Honourable mentions go to The Jolly Butchers (assuming the beer is no longer warm); The Rovers Return, Douglas; the Hop Leaf, Chicago and the White Lion in Delph.
Beer Festival of the Year
National Winter Ales Festival
Best Beer Blog
Apart from my own very under-rated bog? Hard this one really, but here's the one two three:
1 Oh Good Ale - Well written, non conformist and feet on the ground. That's a winning formula for me.
2 Tasting the Pith - Ignore the fact that it's highly unlikely you'll ever come across any of the beers he drinks. Just grab the hem of his frock and go along for the ride. It's worth it. This guy is seriously good.
3 Rabid About Beer - I like a fellow moaner, but he also genuinely likes beer and people and he's one of the nicest guys you could meet.
Honourable mentions to Paul Bailey and The Beer Nut. Paul writes about stuff I like to read about and The Beer Nut is incomparable as a beer taster.
In 2011 I’d Most Like To
Get some free beer sent to me like the rest of the blogosphere!
So that's it for 2010. Happy New Year to one and all and lang may yer lum reek!
Thursday, 30 December 2010
2010 Wish List Reviewed
I said earlier that I was going to review my wish list for 2010 that I published on 31/12/2009 and I will, but was also going to slip in one or two other thoughts, though I am wary of doing so, given Pete Brown's fatwa on opinion, individuality and writing on your blog, just what you fancy. (As an aside I don't agree that discussing on the web, those aspects of beer that interest you most, will remotely put off new drinkers of beer. They aren't the target. I've converted quite a few in my time and it is the age old way of "try this, you might like it.") So just shut up Pete.*
So back to where I started and what I wished for in 2010:
* Cask Ale quality and quality control. This needs to be upped massively in most micro breweries and in a hell of a lot of pubs. There is too much beer that should never have left the brewery and too much that shouldn't either be put on sale, or remain on sale
Not much improvement there at all, if any.
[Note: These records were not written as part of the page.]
(* ===== verification/Handles.v ===== *)
(** * Clients, transactions and contexts as values ([client.go], [tx.go], [ent.go])

    What the generated code passes around: a client and the clients made from
    it, the transaction with the client bound to it, an entity's way back from a
    transaction, what a context carries, and the scan of a selection under
    interceptors.  The database operations themselves are in [Builders] and
    [Client]. *)

From Stdlib Require Import ZArith.
From S2P Require Import Prelude Sql ProofRequest Metrics Encoding Prog Types Script Mutation Builders Select Client Hooks.

Local Open Scope string_scope.

(** ** Clients *)

(** [Schema] is known by its driver. *)
Record EntClient := mkEntClient {
  cl_config : ClientConfig;
  cl_Schema : ClientDriver;
  cl_ProofRequest : ClientConfig;
}.

Definition NewProofRequestClient (c : ClientConfig) : ClientConfig := c.
Definition Client_init (c : ClientConfig) : EntClient := mkEntClient c (cc_driver c) (NewProofRequestClient c).

(** The connection behind a driver; a transaction's operations are those of its
    [*sql.Tx], and one that logs passes everything on. *)
Fixpoint driver_handle (d : ClientDriver) : option Handle :=
  match d with
  | DrvNil => None
  | DrvSql h => Some h
  | DrvTx _ => Some HTx
  | DrvDebug _ d => driver_handle d
  end.

Fixpoint driver_Close (d : ClientDriver) : prog unit :=
  match d with
  | DrvNil => Panic "nil driver"
  | DrvSql h => r ← db (DbClose h); match r with Some e => Raise (ESql e) | None => Ret tt end
  | DrvTx _ => lift_err txDriver_Close
  | DrvDebug _ d => driver_Close d
  end.
Definition Client_Close (c : EntClient) : prog unit := driver_Close (cc_driver (cl_config c)).

(** A mutation of this package is handed to its client. *)
Definition Client_Mutate (c : EntClient) (m : Mutation) : prog MutValue :=
  match m with
  | MProofRequest m =>
      match driver_handle (cc_driver (cl_ProofRequest c)) with
      | Some h => Client_mutate h m
      | None => Panic "nil driver"
      end
  | MForeign m => Raise (Errorf "ent: unknown mutation type %T" [AStr (fm_type m)])
  end.

Definition Client_Hooks (c : ClientHooks) : list Hook := ch_hooks c.
Definition Client_Interceptors (c : ClientHooks) : list (option Interceptor) := ch_inters c.

(** ** Transactions *)

Record Tx := mkTx {
  tx_config : ClientConfig;
  tx_ProofRequest : ClientConfig;
  tx_client : option EntClient;   (* made on first use *)
}.

Definition is_txDriver (d : ClientDriver) : bool := match d with DrvTx _ => true | _ => false end.

(** The transactional client over a configuration. *)
Definition Tx_over (c : ClientConfig) : Tx :=
  let cfg := mkClientConfig (DrvTx (cc_driver c)) (cc_debug c) (cc_log c) in
  mkTx cfg (NewProofRequestClient cfg) None.

(** A transaction is begun on the write client: see [Prog]. *)
Definition Client_Tx_value (c : EntClient) : prog Tx :=
  _ ← Client_Tx (is_txDriver (cc_driver (cl_config c)));
  Ret (Tx_over (cl_config c)).

Definition Client_BeginTx (opts : option TxOptions) (c : EntClient) : prog Tx :=
  if is_txDriver (cc_driver (cl_config c))
  then Raise (Errorf "ent: cannot start a transaction within a transaction" [])
  else
    r ← db (TxBegin opts);
    match r with
    | inl e => Raise (Wrapf "ent: starting a transaction: %w" [] (ESql e))
    | inr _ => Ret (Tx_over (cl_config c))
    end.

Definition Tx_Client (tx : Tx) : EntClient * Tx :=
  match tx_client tx with
  | Some c => (c, tx)
  | None => let c := Client_init (tx_config tx) in (c, mkTx (tx_config tx) (tx_ProofRequest tx) (Some c))
  end.
Definition Tx_init (tx : Tx) : Tx := mkTx (tx_config tx) (NewProofRequestClient (tx_config tx)) (tx_client tx).

(** An entity's driver after [Unwrap]. *)
Definition pr_Unwrap (d : ClientDriver) : prog ClientDriver :=
  match d with DrvTx drv => Ret drv | _ => Panic "ent: ProofRequest is not a transactional entity" end.
Definition pr_Update (h : Handle) (pr : ProofRequest) : ProofRequestUpdateOne := Client_UpdateOne h pr.

(** A value that was selected besides the columns. *)
Definition pr_Value (name : string) (pr : ProofRequest) : error + cell :=
  match assoc name (pr_selectValues pr) with
  | Some v => inr v
  | None => inl (Errorf "value was not selected" [AStr name])
  end.

(** ** Contexts *)

(** [QueryContext]: the type and the operation of a query. *)
Record QueryContext := mkQueryContext { qc_Type : string; qc_Op : string }.

(** What [context.WithValue] adds, under a key of each package's own. *)
Inductive ContextValue :=
| CtxClient (c : option EntClient)
| CtxTx (tx : option Tx)
| CtxQuery (qc : QueryContext)
| CtxForeign (key : string).
Definition Context := list ContextValue.

Definition FromContext (ctx : Context) : option EntClient :=
  default None (head (omap (λ v, match v with CtxClient c => Some c | _ => None end) ctx)).
Definition NewContext (parent : Context) (c : option EntClient) : Context := CtxClient c :: parent.
Definition TxFromContext (ctx : Context) : option Tx :=
  default None (head (omap (λ v, match v with CtxTx tx => Some tx | _ => None end) ctx)).
Definition NewTxContext (parent : Context) (tx : option Tx) : Context := CtxTx tx :: parent.
Definition QueryFromContext (ctx : Context) : option QueryContext :=
  head (omap (λ v, match v with CtxQuery qc => Some qc | _ => None end) ctx).

(** The first operation of a call names it. *)
Definition setContextOp (ctx : Context) (qc : QueryContext) (op : string) : Context * QueryContext :=
  match QueryFromContext ctx with
  | None => let qc := mkQueryContext (qc_Type qc) op in (CtxQuery qc :: ctx, qc)
  | Some _ => (ctx, qc)
  end.

(** ** Scans under interceptors *)

Section scan.
Context {A : Type} (sqlScan : ProofRequestQuery → prog (list A)).

(** What an interceptor returns, as reflection sees it beside a pointer to a
    slice of [A]: such a slice or pointer, a nil, a value of another type that
    can be nil, or one that cannot. *)
Inductive ScanValue :=
| SVSlice (l : list A)
| SVPointer (l : list A)
| SVNil
| SVOther
| SVPlain.

(** With a query comes what the destination holds, before and after. *)
Definition ScanQuerier := Query → list A → prog (ScanValue * list A).
Definition ScanInterceptor := option (ScanQuerier → ScanQuerier).

Definition scan_querier : ScanQuerier := λ q _,
  match q with
  | QProofRequest query => v ← sqlScan query; Ret (SVSlice v, v)
  | QForeign type => Raise (Errorf "unexpected query type %T" [AStr type])
  end.
Definition call_scan (inter : ScanInterceptor) (qr : ScanQuerier) : ScanQuerier :=
  match inter with Some f => f qr | None => λ _ _, Panic "nil interceptor" end.

Definition scanWithInterceptors (rootQuery : ProofRequestQuery) (inters : list ScanInterceptor) (v : list A) : prog (list A) :=
  r ← foldr call_scan scan_querier inters (QProofRequest rootQuery) v;
  match r.1 with
  | SVSlice l | SVPointer l => Ret l
  | SVNil | SVOther => Ret r.2
  | SVPlain => Panic "reflect: call of reflect.Value.IsNil"
  end.

End scan.
Arguments SVSlice {A}.
Arguments SVPointer {A}.
Arguments SVNil {A}.
Arguments SVOther {A}.
Arguments SVPlain {A}.

(** * Properties *)

Section properties.
Context `{SqlLaws, External}.
Implicit Types (w : World).

(** Contexts keep what is put into them, each kind apart, and the operation of
    the outermost call. *)
Theorem context_laws ctx c tx qc op qc' op' :
  FromContext (NewContext ctx c) = c ∧ TxFromContext (NewContext ctx c) = TxFromContext ctx ∧
  TxFromContext (NewTxContext ctx tx) = tx ∧ FromContext (NewTxContext ctx tx) = FromContext ctx ∧
  QueryFromContext (NewContext ctx c) = QueryFromContext ctx ∧
  setContextOp (setContextOp ctx qc op).1 qc' op' = ((setContextOp ctx qc op).1, qc') ∧
  (QueryFromContext ctx = None → qc_Op <$> QueryFromContext (setContextOp ctx qc op).1 = Some op).
Proof.
  split_and!; try done.
  - unfold setContextOp. destruct (QueryFromContext ctx) eqn:E; cbn [fst]; [by rewrite E|done].
  - intros E. unfold setContextOp. by rewrite E.
Qed.

(** A transaction has one client, which works in it, starts no other and leaves
    it open when it is closed; an entity read in it finds the way back to the
    client that began it.  Of the two ways to begin another only [Tx] gives
    [ErrTxStarted]. *)
Theorem Tx_Client_laws c w :
  let tx := Tx_over (cl_config c) in
  let '(client, tx') := Tx_Client tx in
  Tx_Client tx' = (client, tx') ∧ driver_handle (cc_driver (cl_ProofRequest client)) = Some HTx ∧
  run (Client_Tx_value client) w = (Fail ErrTxStarted, w) ∧
  (∀ opts, ∃ e, run (Client_BeginTx opts client) w = (Fail e, w) ∧ e ≠ ErrTxStarted) ∧
  run (Client_Close client) w = (Ok tt, w) ∧
  pr_Unwrap (cc_driver (tx_ProofRequest tx')) = Ret (cc_driver (cl_config c)).
Proof. split_and!; try done. intros opts. by eexists. Qed.

(** A transaction begun with options is one on a copy of the table, like one
    without. *)
Theorem BeginTx_begins opts c w :
  w_tx w = None → is_txDriver (cc_driver (cl_config c)) = false →
  returns (Client_BeginTx opts c) w
    (λ tx w', tx = Tx_over (cl_config c) ∧ ∃ t, in_tx w w' t ∧ sg_rows t = rows w)
    (λ e w', frame w w' ∧ rows w' = rows w).
Proof.
  intros Ht Hd. unfold Client_BeginTx. rewrite Hd. apply (returns_bind _ _ _ (λ r w',
    match r with inl _ => frame w w' ∧ rows w' = rows w | inr _ => ∃ t, in_tx w w' t ∧ sg_rows t = rows w end)
    (λ _ _, False)); [|intros [e|[]] w' Hw; [done|by split]|done].
  apply returns_db. by apply begin_cases.
Qed.

(** Without interceptors a scan is that of the statement; a value that cannot be
    nil, from an interceptor, makes it panic. *)
Theorem scan_laws {A} (sqlScan : ProofRequestQuery → prog (list A)) q inters v w :
  run (scanWithInterceptors sqlScan q [] v) w = run (sqlScan q) w ∧
  run (scanWithInterceptors sqlScan q (Some (λ next q v, r ← next q v; Ret (SVNil, r.2)) :: inters) v) w =
    run (r ← foldr call_scan (scan_querier sqlScan) inters (QProofRequest q) v; Ret r.2) w ∧
  (run (scanWithInterceptors sqlScan q (Some (λ _ _ v, Ret (SVPlain, v)) :: inters) v) w).1 =
    Panicked "reflect: call of reflect.Value.IsNil".
Proof.
  unfold scanWithInterceptors. split_and!; [| |done].
  - cbn. rewrite !run_bind. destruct (run (sqlScan q) w) as [[] w']; done.
  - cbn. rewrite !run_bind. by destruct (run (foldr call_scan (scan_querier sqlScan) inters (QProofRequest q) v) w) as [[] w'].
Qed.

End properties.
I continue to be surprised at the low standards in some places and in places that really ought to know much better. This is a game that has to be considerably upped.
On Industry:
* the beer industry needs to start speaking with one voice before it all goes (even more) tits up. Pete Brown mentions this a lot and I agree with him. I don't personally think the BBPA is the answer any more though. They are so tainted by their PubCo connections that they lack credibility
Not much improvement there at all, if any. Sniping at CAMRA and SIBA for example seems to have increased.
On Family Brewers:
* Family Brewers have a unique position in the UK. They own pubs and breweries and need to make the most of that simple fact. No-one expects them to change from bread and butter brewing, but they need to be bolder, at least on occasion. Too many samey brown beers and a "we know best" attitude from some, is wasting opportunity. They need to be careful that beer life and fashion doesn't pass them by and consign them to the dustbin of history. In short, they need to wake up
More positive here I think. The success of the micros and bigger "small" brewers is starting to rattle the family brewing fraternity. They are producing more interesting beers. Adnams and Fullers have led the way, but others are following, with Thwaites returning to cask in a big way, Robinsons building a new brewhouse from which great things are being hinted at and even JW Lees making its export only ales such as variants on Harvest Ale and Manchester Star available in the UK and producing next year a hop laden feast of seasonal brews. So, some hope there of further progress.
On CAMRA:
* CAMRA needs a complete "purpose review". It is becoming clear that nationally it is a lobby group, while locally it campaigns for pubs and beer. That needs to be looked at. The fact that no matter what it does, it can't please everyone shouldn't stop an independent look at its purpose in a changing UK beer world with resurgent cask consumption. It needn't be expensive, but it does need to be neutral in authorship and it needs to be done. Too many are sniping at CAMRA and while a lot of it is just lazy stereotyping, some of that sniping has justification. CAMRA needs to respond to the concerns. It is so much bigger now. It needs to change for that reason alone
Well we have the review and I'm on the committee. I doubt if our conclusions will shake the world to its core, but the things that people complain about, are being discussed, debated, defended, countered and considered. You'll have to wait and see on that one, but one thing I can say; it was a motion that I seconded at the CAMRA AGM, that brought this about and neither I nor the proposer intend to support the outcome if it doesn't fairly cover the concerns that brought about the motion in the first place. That doesn't mean that we expect to get our way on everything, but we do expect a reasoned discussion of all concerns and so far, that has certainly been the case. And one more thing: I am now much more aware of the impact CAMRA has behind the scenes. The best work isn't always shouted from the rooftops.
On Bloggers:
* Not writing about the 95% of beer drinking is as myopic as not writing about cutting edge stuff. Arithmetically more so. Some too, need to get out and about a bit more, particularly to the pub; they need to raise their heads up and look around them. So I'd like to see broader blogging
This is a work in progress, though the odd chink of light appears!
On Twitter:
* Twitter less and comment and write on blogs more. Comments are needed to encourage bloggers. No comments = no point in a lot of ways. Surely there are enough things on blogs worthy of comment?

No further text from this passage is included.